Top of Data to process
(** The loop ends, at an identifier that is not registered, and it registers
    none. *)
Lemma uniqueLoop_fresh fuel ids id :
  bounded ids → L + 2 - String.length id + 1 <= fuel →
  ∃ id' ids', uniqueLoop fuel ids id = Ok (id', ids') ∧ ids' !! id' = None ∧
              (∀ k, is_Some (ids' !! k) ↔ is_Some (ids !! k)).
Proof.
  revert id. induction fuel as [|fuel IH]; intros id Hb Hfuel; [lia|].
  simpl. destruct (ids !! id) as [count|] eqn:Hid; [|by eauto].
  assert (Hlen : String.length id <= L) by (apply Hb; by rewrite Hid).
  destruct (ids !! (id +:+ "-" +:+ Itoa (wrap64 (count + 1)))) eqn:Htmp.
  - apply IH; [done|]. rewrite string_length_app. simpl. lia.
  - destruct fuel as [|fuel]; [lia|]. simpl.
    assert (Hne : id ≠ id +:+ "-" +:+ Itoa (wrap64 (count + 1))).
    { intros Heq. rewrite <- Heq in Htmp. congruence. }
    rewrite lookup_insert_ne, Htmp by done.
    eexists _, _. split_and!; [done|by rewrite lookup_insert_ne|].
    intros k. destruct (decide (id = k)) as [<-|Hk].
    + rewrite lookup_insert_eq, Hid. split; eauto.
    + by rewrite lookup_insert_ne.
Qed.

End UniqueLoop.

Lemma uniqueLoop_more_fuel fuel fuel' ids id x :
  uniqueLoop fuel ids id = Ok x → fuel <= fuel' → uniqueLoop fuel' ids id = Ok x.
Proof.
  revert fuel' ids id. induction fuel as [|fuel IH]; intros fuel' ids id; [done|].
  destruct fuel' as [|fuel']; [lia|]. simpl. intros Hrun Hle.
  destruct (ids !! id) as [count|]; [|done].
  destruct (ids !! _); apply IH; (done || lia).
Qed.

Lemma bounded_maxKeyLen ids : bounded (maxKeyLen ids) ids.
Proof. intros k [v Hk]. by eapply maxKeyLen_bound. Qed.

(** The loop of [ensureUniqueHeadingID] never runs out of the fuel it is
    given. *)
Lemma ensureUniqueHeadingID_returns id r w :
  ∃ id' ids',
    uniqueLoop (maxKeyLen (headingIDs r) + 3) (headingIDs r) id = Ok (id', ids') ∧
    ensureUniqueHeadingID id (r, w)
      = Ok (id', (set_headingIDs (<[id' := 0%Z]> ids') r, w)) ∧
    ids' !! id' = None ∧ (∀ k, is_Some (ids' !! k) ↔ is_Some (headingIDs r !! k)).
Proof.
  destruct (uniqueLoop_fresh (maxKeyLen (headingIDs r))
              (maxKeyLen (headingIDs r) + 3) (headingIDs r) id)
    as (id' & ids' & Hrun & Hfresh & Hkeys); [apply bounded_maxKeyLen|lia|].
  exists id', ids'. split_and!; [done| |done..].
  unfold ensureUniqueHeadingID. simpl. rewrite Hrun. simpl. by rewrite Hfresh.
Qed.
(** What a method returned, and what it left behind. *)
Definition value {A} (x : res (A * state)) : option A :=
  match x with Ok (a, _) => Some a | _ => None end.
Definition written {A} (x : res (A * state)) : option bytes :=
  match x with Ok (_, (_, w)) => Some w | _ => None end.
Definition final {A} (x : res (A * state)) : option Renderer :=
  match x with Ok (_, (r, _)) => Some r | _ => None end.

(** A renderer for the examples: escaping and smartypants left out. *)
Definition noEscape : bytes -> bytes := fun d => d.
Definition noSmartypants : Z -> bytes -> bytes := fun _ d => d.
Definition optsWith (flags : Z) (absolutePrefix : string) : RendererOptions :=
  {| AbsolutePrefix := absolutePrefix; FootnoteAnchorPrefix := "";
     FootnoteReturnLinkContents := ""; HeadingIDPrefix := ""; HeadingIDSuffix := "";
     Title := ""; CSS := ""; Icon := ""; Flags := flags; RenderNodeHook := None |}.
Definition rendererWith (flags : Z) : Renderer :=
  NewRenderer noSmartypants (optsWith flags "").

(** The registry after the headings [a] and [a-1]. *)
Definition idsA : gmap string Z := <["a-1" := 0%Z]> (<["a" := 0%Z]> ∅).

Example ensureUniqueHeadingID_a_a1 :
  match final (ensureUniqueHeadingID "a" (rendererWith 0, [])) with
  | Some r1 => headingIDs <$> final (ensureUniqueHeadingID "a-1" (r1, []))
  | None => None
  end = Some idsA.
Proof. vm_compute. reflexivity. Qed.
(** The index loop and the search through the batches walk the same
    slices: either both stop at the first batch that includes the id, or
    neither finds one. *)
Lemma index_loop_find fuel repoIds x (k0 : nat) :
  Z.of_nat (length repoIds) - Z.of_nat k0 * BATCH_SIZE <= Z.of_nat fuel ->
  exists batches,
    chunk_loop fuel repoIds BATCH_SIZE (Z.of_nat k0 * BATCH_SIZE) [] = Return batches
    /\ ((exists (j : nat) b,
           index_loop fuel repoIds x (Z.of_nat k0 * BATCH_SIZE)
           = Return (Z.of_nat (k0 + j))
           /\ List.find (fun batch => includes batch x) batches = Some b
           /\ batches !! j = Some b /\ x ∈ b)
        \/ (index_loop fuel repoIds x (Z.of_nat k0 * BATCH_SIZE)
            = Throw "Repo ID not found in any batch"
            /\ List.find (fun batch => includes batch x) batches = None
            /\ forall b, b ∈ batches -> x ∉ b)).
Proof.
  pose proof BATCH_SIZE_pos as HB.
  revert k0. induction fuel as [|fuel IH]; intros k0 Hfuel; simpl.
  - destruct (Z.leb_spec (Z.of_nat (length repoIds)) (Z.of_nat k0 * BATCH_SIZE)); [|lia].
    exists []. split; [done|]. right. split_and!; [done..|].
    intros b Hb. by apply elem_of_nil in Hb.
  - destruct (Z.leb_spec (Z.of_nat (length repoIds)) (Z.of_nat k0 * BATCH_SIZE)).
    { exists []. split; [done|]. right. split_and!; [done..|].
      intros b Hb. by apply elem_of_nil in Hb. }
    destruct (IH (S k0)) as (rest & Hrest & Hcases); [lia|].
    replace (Z.of_nat (S k0) * BATCH_SIZE)
      with (Z.of_nat k0 * BATCH_SIZE + BATCH_SIZE) in * by lia.
    set (i := Z.of_nat k0 * BATCH_SIZE) in *.
    exists (slice repoIds i (i + BATCH_SIZE) :: rest). split.
    { rewrite chunk_loop_acc, Hrest. done. }
    simpl. destruct (includes (slice repoIds i (i + BATCH_SIZE)) x) eqn:Hinc.
    + left. exists 0%nat, (slice repoIds i (i + BATCH_SIZE)).
      split_and!; [|done|done|by apply includes_elem_of].
      f_equal. unfold i. rewrite Z.div_mul by lia. lia.
    + destruct Hcases as [(j & b & Hi & Hf & Hj & Hb)|(Hi & Hf & Hall)].
      * left. exists (S j), b. split_and!; [|done..].
        rewrite Hi. f_equal. lia.
      * right. split_and!; [done..|].
        intros b [->|Hb]%elem_of_cons; [|by apply Hall].
        rewrite <- includes_elem_of. by rewrite Hinc.
Qed.

(** The two functions agree on every input, errors included: when the
    index function returns [i], the batch function returns batch [i] of
    the partition of the installation's id list, and that batch holds the
    id; when one throws, the other throws the same error. *)
Lemma batch_and_index dir inst name :
  exists batches,
    chunk (repoIdsOf dir inst) BATCH_SIZE = Return batches
    /\ ((exists x (j : nat) b,
           repoIdFor dir name = Return x
           /\ getBatchIndexForRepoName dir inst name = Return (Z.of_nat j)
           /\ getBatchForRepoName dir inst name = Return b
           /\ batches !! j = Some b /\ x ∈ b)
        \/ (exists e,
              getBatchIndexForRepoName dir inst name = Throw e
              /\ getBatchForRepoName dir inst name = Throw e
              /\ (repoIdFor dir name = Throw e
                  \/ exists x, repoIdFor dir name = Return x
                               /\ x ∉ repoIdsOf dir inst))).
Proof.
  set (repoIds := repoIdsOf dir inst).
  unfold getBatchIndexForRepoName, getBatchForRepoName, chunk. fold repoIds.
  destruct (chunk_loop_spec (length repoIds) repoIds BATCH_SIZE 0)
    as (batches & Hchunk & _ & Hcat); [apply BATCH_SIZE_pos|done|lia|].
  exists batches. split; [done|]. rewrite Hchunk. simpl.
  destruct (repoIdFor dir name) as [x|e|] eqn:Hid; simpl.
  - destruct (index_loop_find (length repoIds) repoIds x 0) as (bs & Hbs & Hcases);
      [lia|].
    change (Z.of_nat 0 * BATCH_SIZE) with 0 in Hbs, Hcases.
    rewrite Hchunk in Hbs. injection Hbs as <-.
    destruct Hcases as [(j & b & Hi & Hf & Hj & Hb)|(Hi & Hf & Hall)].
    + left. exists x, j, b. rewrite Hi, Hf. done.
    + right. eexists. rewrite Hi, Hf. split_and!; [done..|]. right. exists x.
      split; [done|]. change (drop (Z.to_nat 0) repoIds) with repoIds in Hcat.
      fold repoIds. rewrite <- Hcat.
      intros (b & Hb & Hxb)%list_elem_of_In%in_concat.
      apply (Hall b); by apply list_elem_of_In.
  - right. exists e. split_and!; [done..|]. by left.
  - unfold repoIdFor in Hid. destruct (Obj.get dir name) as [info|]; [|done].
    by destruct (truthy_num _).
Qed.
Lemma dyn_path_area (k : nat) (r : row) :
  rows !! k = Some r ->
  path_area this (block_path this (state_at this k) (state_at this (S k)))
  = trapezoid_area (state_at this k) (state_at this (S k)).
Proof.
  intros Hr. pose proof (lookup_lt_Some _ _ _ Hr) as Hk.
  destruct (dyn_run k) as (l & x & y & t & Hl & Hx & Hy & Ht & Hxl); [lia |].
  destruct (dyn_run (S k)) as (l' & x' & y' & b & Hl' & Hx' & Hy' & Hb & Hxl'); [lia |].
  destruct (dyn_turn k r Hr) as (t' & b' & depth & Ht' & Hbb & Htop & Hdepth).
  rewrite Ht in Ht'. apply fin_inj in Ht'. subst t'.
  rewrite Hb in Htop. apply fin_inj in Htop. subst b'.
  destruct (state_next_x this k Hk) as [Hnl Hnx].
  assert (Hy2 : prevHeight (state_at this (S k)) = fin (y + depth)
                /\ nextHeight (state_at this (S k)) = fin (y + depth)).
  { rewrite (state_at_S this k r Hr) in *.
    destruct (dyn_body_height k r (state_at this k)) as [Hdown Hn].
    rewrite Hn, Hdown, Hy, Hdepth. auto. }
  destruct Hy2 as [_ Hn].
  unfold path_area, trapezoid_area, topRight_x, topLeft_x, bottomRight_x, bottomLeft_x,
    block_path.
  change (isCurved this) with (s_isCurved s). rewrite Hcur. cbn [entry nth px py pt].
  rewrite Hnl, Hnx, Hn, Hl, Hx, Hy, Hl', Hx', Hdepth, Ht, Hbb.
  autorewrite with num. rewrite !ndiv_fin by lra. f_equal.
  rewrite Hxl, Hxl'. field.
Qed.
Bottom of Data to process
-- Aim of the exercise --
Return exactly the lines that run from the top of the listing above to the line containing "- apply IH;", please, keeping both end lines and leaving out everything else.

-- Solution to this exercise --
(** The loop ends, at an identifier that is not registered, and it registers
    none. *)
Lemma uniqueLoop_fresh fuel ids id :
  bounded ids → L + 2 - String.length id + 1 <= fuel →
  ∃ id' ids', uniqueLoop fuel ids id = Ok (id', ids') ∧ ids' !! id' = None ∧
              (∀ k, is_Some (ids' !! k) ↔ is_Some (ids !! k)).
Proof.
  revert id. induction fuel as [|fuel IH]; intros id Hb Hfuel; [lia|].
  simpl. destruct (ids !! id) as [count|] eqn:Hid; [|by eauto].
  assert (Hlen : String.length id <= L) by (apply Hb; by rewrite Hid).
  destruct (ids !! (id +:+ "-" +:+ Itoa (wrap64 (count + 1)))) eqn:Htmp.
  - apply IH; [done|]. rewrite string_length_app. simpl. lia.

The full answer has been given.